В день освобождения мне зачитали сухую бумагу об амнистии. Казенные слова звучали ровно, безжизненно, будто речь шла не о человеке, а о деле, которое наконец можно убрать с полки. Начальник учреждения перелистывал документы, его пальцы цеплялись за листы с печатями, а я стоял напротив и не чувствовал ничего.
Когда-то, в первый день за решеткой, меня разрывали ярость, страх и обида. Я цеплялся за мысль, что все скоро исправится, что дорогой адвокат действительно работает в моих интересах, что через год, максимум через два, я вернусь домой. Тогда я еще умел верить людям.
Через семь лет от этой веры не осталось даже пепла. Я поставил подпись, забрал дешевую матерчатую сумку с бельем, бутылкой воды и старой фотографией матери, после чего вышел за ворота. За ними не было ни объятий, ни радостных лиц, ни человека, который бросился бы ко мне навстречу.
Только автобусная остановка под бетонным навесом, облезлая скамейка и расписание, в котором половина рейсов была зачеркнута. Стоял январь. Мороз кусал лицо так, будто проверял, живой я еще или уже нет.
Я сел на холодную скамейку и стал ждать автобус. Никому я не писал о своем освобождении. Не потому, что не хотел, а потому что писать было некому.
Те, кто клялся заботиться о моих близких, за семь лет не прислали ни одной весточки. Мать сначала писала каждую неделю. Ее аккуратный учительский почерк ложился на тетрадные листы ровно и спокойно, будто она боялась встревожить меня лишней дрожью в строках. Потом письма стали приходить реже. А однажды прекратились совсем.
Я придумывал причины. Плохая почта. Болезнь. Ошибка. Проверки, из-за которых письма якобы не доходят. Я хватался за любые объяснения, лишь бы не признать правду, которая давно стояла за спиной и терпеливо ждала, когда я обернусь.
Автобус подошел почти через час. Старый, дребезжащий, с мутными промерзшими окнами. Я сел у стекла. Рядом опустился пожилой мужчина в потертом тулупе, от его мешка пахло рыбой. Он оглядел мою сумку, задержал взгляд на руках, заметил тюремную метку на пальце и тихо спросил:
— Домой едешь?
Я кивнул.
— Ждут?
Я заставил себя ответить:
— Мать и невеста.
Старик улыбнулся устало, но по-доброму.
— Это большое счастье, сынок. Когда тебя где-то ждут.
Я отвернулся к окну. Плакать я уже не мог. Эту способность у меня забрали еще там, за решеткой. Но лицо само исказилось так, как бывает у человека, который еще не услышал страшную весть, но уже знает ее заранее.

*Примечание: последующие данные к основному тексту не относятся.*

(** ** Witnesses *)

Lemma file_set_wellformed_witness :
  let fs := {[ $"a" := mkRawFile $"A" [$"b"]; $"b" := mkRawFile $"BB" [] ]} : gmap str RawFile in
  file_set fs = map byte_of_N [10; 2; 66; 66; 10; 1; 65]
  /\ exists names, names ≡ₚ elements (dom fs) /\ split_files (file_set fs) = Done (map (raw_of fs) names)
       /\ deps_first fs names.
Proof.
  intros fs. split; [vm_compute; reflexivity|].
  destruct (file_set_wellformed fs) as (names & Hp & Hs & Hd).
  - intros n f Hf. apply lookup_insert_Some in Hf as [[_ <-]|[_ Hf]]; [done|].
    apply lookup_singleton_Some in Hf as [_ <-]. done.
  - exists names. split_and!; [done|done|].
    apply (Hd (fun n => if decide (n = $"a") then 1%nat else 0%nat)).
    intros n f dep Hf Hdep Hin.
    apply lookup_insert_Some in Hf as [[<- <-]|[Hne Hf]].
    + cbn in Hdep. apply list_elem_of_singleton in Hdep as ->. vm_compute. lia.
    + apply lookup_singleton_Some in Hf as [_ <-]. by apply not_elem_of_nil in Hdep.
Defined.

(** A descriptor as its name and its dependencies, one byte each. *)
Definition byte_meta (b : bytes) : result TonicStatus (str * list str) :=
  match b with n :: ds => Ok ([n], map (fun d => [d]) ds) | [] => Err (mkTonicStatus Code.Internal $"bad descriptor") end.

Lemma fetch_closed_witness :
  exists d, drive byte_meta [Ok (FileDescriptorResponse [$"ab"]); Ok (FileDescriptorResponse [$"bc"; $"c"]); Ok (FileDescriptorResponse [$"c"])]
      (fetch_init $"p.S") = Ok d
    /\ $"c" ∈ dom (files d).
Proof.
  assert (exists d, drive byte_meta [Ok (FileDescriptorResponse [$"ab"]); Ok (FileDescriptorResponse [$"bc"; $"c"]);
    Ok (FileDescriptorResponse [$"c"])] (fetch_init $"p.S") = Ok d /\ pending d = 0%nat
    /\ sent d = [FileContainingSymbol $"p.S"; FileByFilename $"b"; FileByFilename $"c"]
    /\ files d !! $"b" = Some (mkRawFile $"bc" [$"c"])) as (d & Hd & Hp & Hs & Hb).
  { eexists. split; [vm_compute; reflexivity|]. split; [reflexivity|]. split; vm_compute; reflexivity. }
  exists d. split; [exact Hd|].
  destruct (fetch_closed byte_meta $"p.S" _ d Hd Hp) as (Hclosed & _).
  - intros i n r Hi Hr. rewrite Hs in Hi. destruct i as [|[|[|i]]]; cbn in Hi, Hr; simplify_eq.
    + eexists _, $"bc", _. split; [done|]. split; [by left|done].
    + eexists _, $"c", _. split; [done|]. split; [by left|done].
  - apply (Hclosed $"b" _ $"c" Hb). cbn. by left.
Defined.

(** A stream with more answers than the fetch asks for. *)
Definition long_answers : list (result TonicStatus message_response) :=
  [Ok (FileDescriptorResponse [$"ab"]); Ok (FileDescriptorResponse [$"b"]); Ok OtherResponse].

Lemma fetch_terminates_witness :
  exists d, drive byte_meta long_answers (fetch_init $"p.S") = Ok d /\ pending d = 0%nat /\ (length (sent d) <= 2)%nat.
Proof.
  assert (exists d, drive byte_meta long_answers (fetch_init $"p.S") = Ok d) as [d Hd]
    by (eexists; vm_compute; reflexivity).
  exists d. split; [exact Hd|].
  assert (size ({[ $"b" ]} : gset str) = 1%nat) as Hsize by (vm_compute; reflexivity).
  destruct (fun HU => fetch_terminates byte_meta $"p.S" {[ $"b" ]} long_answers d HU Hd) as [Hs Hl].
  - intros raws b n ds Hin Hb Hm. unfold long_answers in Hin. rewrite !elem_of_cons, elem_of_nil in Hin.
    destruct Hin as [ [= ->]|[ [= ->]|[ [=]|[] ] ] ]; apply list_elem_of_singleton in Hb as ->; cbn in Hm;
      injection Hm as <- <-; repeat constructor.
  - rewrite Hsize in *. split; [apply Hl; cbn; lia|exact Hs].
Defined.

Дорога до города заняла несколько часов. За окном тянулся заснеженный лес, плотный, молчаливый, честный в своей суровости. Лес никогда не обещает того, чего не собирается выполнять. Он не улыбается перед тем, как ударить. Он просто живет по своим законам.
В город я приехал уже к вечеру. Автовокзал почти не изменился: серые стены, новая вывеска, пара чужих деталей, которых раньше не было. Я вышел на мороз, вдохнул воздух и попытался поймать в нем знакомый запах детства. Не вышло. То ли город стал другим, то ли я сам перестал быть тем человеком, который когда-то уезжал отсюда.

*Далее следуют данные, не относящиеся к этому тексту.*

(* ===== verification/EndToEnd.v ===== *)
(** * A call end to end: the client over the h2ts tunnel to an in-process server
    ([rust/crates/grpc-webnext-client/src/typed.rs] and [client.rs] over
    [rust/crates/grpc-webnext/src/h2ts.rs])

    The two crates joined. The HTTP/2 engine between them delivers headers and a body cut into
    any frames, and back; the tonic router is a class, with tonic's documented behaviour as
    its laws: it answers a body it read to its end as the handler does, and one that failed
    with a status. *)
From S2P Require Import Prelude RustStd Http Metadata GrpcFraming H2ts Reflection ClientMetadata ClientStatus ClientCodec ClientState ClientCalls ClientTyped.
From S2P Require Import TonicService Server.

(** A response on the wire: its headers, the data frames and the trailers. *)
Record Wire : Type := mkWire {
  w_headers : list (str * str);
  w_chunks : list bytes;
  w_trailers : option (list (str * str))
}.

Section tunnel.
Context {H : Http} {B : Base64}.

Abbreviation body_poll := (H2ts.poll (str + str) HeaderMap).

(** A body that was read to its end, and what it carried. *)
Definition data_only (polls : list body_poll) (b : bytes) : Prop :=
  exists datas, polls = map (fun d => ReadyFrame (Data d)) datas /\ concat datas = b.
(** A body that failed with the boxed error [e] after some data. *)
Definition failed_with (polls : list body_poll) (e : str) : Prop :=
  exists datas, polls = map (fun d => ReadyFrame (Data d)) datas ++ [ReadyErr (inr e)].

(** [Client::send] over the tunnel to a server whose requests [serve] answers: the engine cuts
    the upload with [cut], and the server's side is [Server.h2ts_request] with its limit [max];
    [late] is the response of a deadline that fires first, unless the router is in time. *)
Context (serve : str -> HeaderMap -> list body_poll -> Wire) (max : N) (cut : bytes -> list bytes) (late : Wire)
  (router_in_time : bool).
Definition tunnel_wire (path : str) (hs : list (str * str)) (body : RequestBody) : run Wire :=
  h2ts_request max (to_header_map hs) (map (fun d => ReadyFrame (Data d)) (cut (upload body)))
    (serve path (to_header_map hs)) late router_in_time.
Definition respond (w : Wire) : Response :=
  mkResponse 200 (w_headers w) (w_headers w) (map Ok (w_chunks w)) (w_trailers w).
Definition tunnel_send (path : str) (hs : list (str * str)) (body : RequestBody) : result Status Response :=
  match tunnel_wire path hs body with
  | Done w => Ok (respond w)
  | Panic => Err (unavailable $"the tunnel is closed")
  end.

(** What the router reads of framed messages sent up the tunnel. *)
Lemma tunnel_uploads path hs body ms deadline :
  (forall b, concat (cut b) = b) -> parse_grpc_timeout (to_header_map hs) = Done deadline ->
  Forall (fun m => blen m < two32) ms -> upload body = concat (map encode_message ms) ->
  exists polls,
    tunnel_wire path hs body
      = Done (if (if deadline is Some _ then negb router_in_time else false) then late
              else serve path (to_header_map hs) polls)
    /\ if forallb (fun m => blen m <=? max) ms then exists b, data_only polls b /\ deframe_all b = ms
       else failed_with polls (exceeds_message max).
Proof.
  intros Hcut Hd Hms Hbody. set (datas := cut (upload body)).
  assert (concat datas = concat (map encode_message ms)) as Hdatas by (unfold datas; by rewrite Hcut).
  pose proof (upload_limit (T := HeaderMap) max ms datas Hms Hdatas) as Hlimit. cbv zeta in Hlimit.
  exists (poll_all (H2ts.new max) (map (fun d => ReadyFrame (Data d)) datas)). split.
  { unfold tunnel_wire, h2ts_request. fold datas. rewrite Hd. cbn [mbind run_bind]. by destruct deadline, router_in_time. }
  assert (forall l, map lift (map (fun d => ReadyFrame (Data d)) l) = map (fun d => ReadyFrame (Data d)) l :> list body_poll)
    as Hlift by (intros l; by rewrite map_map).
  destruct (forallb _ ms).
  - destruct Hlimit as [Hp Hf]. exists (concat datas). split; [|done]. exists datas. by rewrite Hp, Hlift.
  - destruct Hlimit as (k & _ & Hp & _). rewrite firstn_map, Hlift in Hp. by exists (take k datas).
Qed.
End tunnel.

Section router.
Context {H : Http} {B : Base64} (percent_decode_utf8 : str -> option str).

(** A response that is only a status, and one that carries a message. *)
Definition trailers_only (w : Wire) (st : Status) : Prop :=
  ClientStatus.is_ok st = false /\ from_headers percent_decode_utf8 (w_headers w) = Some st.
Definition carries (w : Wire) (message : bytes) : Prop :=
  from_headers percent_decode_utf8 (w_headers w) = None /\ concat (w_chunks w) = encode_message message
  /\ ClientStatus.is_ok (trailers_status percent_decode_utf8 (w_trailers w)) = true.

(** The router of a service with one method, by its handler on the messages of a request. *)
Class Router : Type := {
  oneshot : str -> HeaderMap -> list (H2ts.poll (str + str) HeaderMap) -> Wire;
  handler : list bytes -> result Status bytes;
  body_failed : str -> Status   (** the status of a request whose body failed *)
}.
Class RouterLaws (RT : Router) : Prop := {
  router_answers path hs polls b :
    data_only polls b ->
    match handler (deframe_all b) with
    | Ok reply => carries (oneshot path hs polls) reply
    | Err st => trailers_only (oneshot path hs polls) st
    end;
  router_fails path hs polls e : failed_with polls e -> trailers_only (oneshot path hs polls) (body_failed e)
}.
End router.

(** What a call gives, its metadata aside. *)
Definition outcome {M} (r : result Status (TypedResponse M)) : result Status M :=
  match r with Ok t => Ok (into_inner t) | Err st => Err st end.

(** ** Lemmas *)

Section facts.
Context {H : Http} {B : Base64} (percent_decode_utf8 : str -> option str).

Lemma single_response_err (st : Status) options in_time :
  timeout options = None \/ in_time = true -> single_response percent_decode_utf8 (Err st) options in_time = Err st.
Proof. intros Ht. unfold single_response. destruct (timeout options); [|done]. by destruct Ht as [?| ->]. Qed.

(** A call whose answer is a wire response. *)
Lemma call_wire {Res} `{Prost Res} (send : str -> list (str * str) -> RequestBody -> result Status Response)
  path body options in_time w :
  send path (ClientCalls.request_headers options) body
    = Ok (respond w) ->
  timeout options = None \/ in_time = true ->
  let call := (response ← single_response percent_decode_utf8
                 (ClientCalls.request percent_decode_utf8 send path body options) options in_time;
               decode (M := Res) response) in
  (forall st, trailers_only percent_decode_utf8 w st -> call = Err st)
  /\ (forall reply, carries percent_decode_utf8 w reply -> blen reply < two32 ->
        match co_max_message_bytes options with Some n => blen reply <= n | None => True end ->
        outcome call = match prost_decode (M := Res) reply with
                       | Ok res => Ok res
                       | Err e => Err (new Code.Internal ($"failed to decode response message: " ++ e))
                       end).
Proof.
  intros Hsend Ht call. subst call. split.
  - intros st [Hok Hst]. unfold ClientCalls.request. rewrite Hsend. cbn [mbind result_bind rs_status rs_headers respond].
    change (negb (200 =? 200)) with false. cbv iota. rewrite Hst, Hok. by rewrite single_response_err.
  - intros reply (Hno & Hbytes & Hok) Hlen Hmax.
    rewrite (request_ok percent_decode_utf8 send path body options _ _ _ _ Hsend Hno).
    rewrite (single_response_framed percent_decode_utf8 _ options in_time _ _ _ _ [reply] eq_refl Ht).
    + cbv zeta. rewrite Hok. cbn [mbind result_bind]. unfold decode. cbn [ur_message]. by destruct (prost_decode reply).
    + rewrite Hbytes. cbn [map concat]. by rewrite app_nil_r.
    + by constructor.
Qed.
End facts.

(** ** Properties *)


(** ** Witnesses *)

(** A service that joins its messages, and refuses a request without any. *)
Definition demo_status (code : str) : Status :=
  default (new Code.Unknown []) (from_headers (B := plain64) Some [($"grpc-status", code)]).
Definition demo_handler (ms : list bytes) : result Status bytes :=
  match ms with [] => Err (demo_status $"3") | _ => Ok (concat ms) end.
Fixpoint demo_read (polls : list (H2ts.poll (str + str) (HeaderMap (Http := AssocHttp.http)))) : option bytes :=
  match polls with
  | [] => Some []
  | ReadyFrame (Data d) :: polls => b ← demo_read polls; Some (d ++ b)
  | _ => None
  end.
Definition demo_wire (polls : list (H2ts.poll (str + str) (HeaderMap (Http := AssocHttp.http)))) : Wire :=
  match demo_read polls with
  | Some b =>
      match demo_handler (deframe_all b) with
      | Ok reply => mkWire [] [encode_message reply] (Some [($"grpc-status", $"0")])
      | Err _ => mkWire [($"grpc-status", $"3")] [] None
      end
  | None => mkWire [($"grpc-status", $"13")] [] None
  end.
Definition demo_router : Router (H := AssocHttp.http) :=
  {| oneshot _ _ polls := demo_wire polls; handler := demo_handler; body_failed _ := demo_status $"13" |}.

Lemma demo_read_data datas tail :
  demo_read (map (fun d => ReadyFrame (Data d)) datas ++ tail) = (b ← demo_read tail; Some (concat datas ++ b)).
Proof.
  induction datas as [|d datas IH]; [cbn [map app concat]; by destruct (demo_read tail)|]. cbn [map app demo_read]. rewrite IH.
  destruct (demo_read tail); [|done]. cbn. by rewrite app_assoc.
Qed.

Lemma demo_router_laws : RouterLaws (H := AssocHttp.http) (B := plain64) Some demo_router.
Proof.
  constructor.
  - intros path hs polls b (datas & -> & <-). cbn [oneshot handler demo_router]. unfold demo_wire.
    rewrite <- (app_nil_r (map _ datas)), demo_read_data. cbn. rewrite !app_nil_r.
    destruct (demo_handler (deframe_all (concat datas))) as [reply|st] eqn:E.
    + split_and!; [done|cbn; by rewrite app_nil_r|done].
    + assert (st = demo_status $"3") as -> by (revert E; unfold demo_handler; destruct (deframe_all _); [by intros [= <-]|done]).
      split; done.
  - intros path hs polls e (datas & ->). cbn [oneshot body_failed demo_router]. unfold demo_wire.
    rewrite demo_read_data. cbn. split; done.
Qed.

Домой я не поехал. Сначала мне нужно было узнать о матери. Но я направился не в ее квартиру. Внутри уже давно жило знание, от которого я семь лет отгораживался распорядком, работой, подъемами, отбоями и тупым ожиданием каждого нового дня.
Я пошел к Нине Павловне, маминой соседке. Они дружили почти всю жизнь. Если кто-то и мог сказать мне правду, то только она.
Дверь открылась не сразу. Нина Павловна долго смотрела на меня, не узнавая. Потом ее лицо дрогнуло. Узнавание пришло — и вместе с ним такая боль, что мне не понадобились слова.
Она схватила меня за рукав, втянула в квартиру, посадила на кухне и поставила чайник. Мы молчали. Оба понимали, что сейчас прозвучит. И оба будто надеялись: пока это не сказано вслух, случившееся еще можно отменить.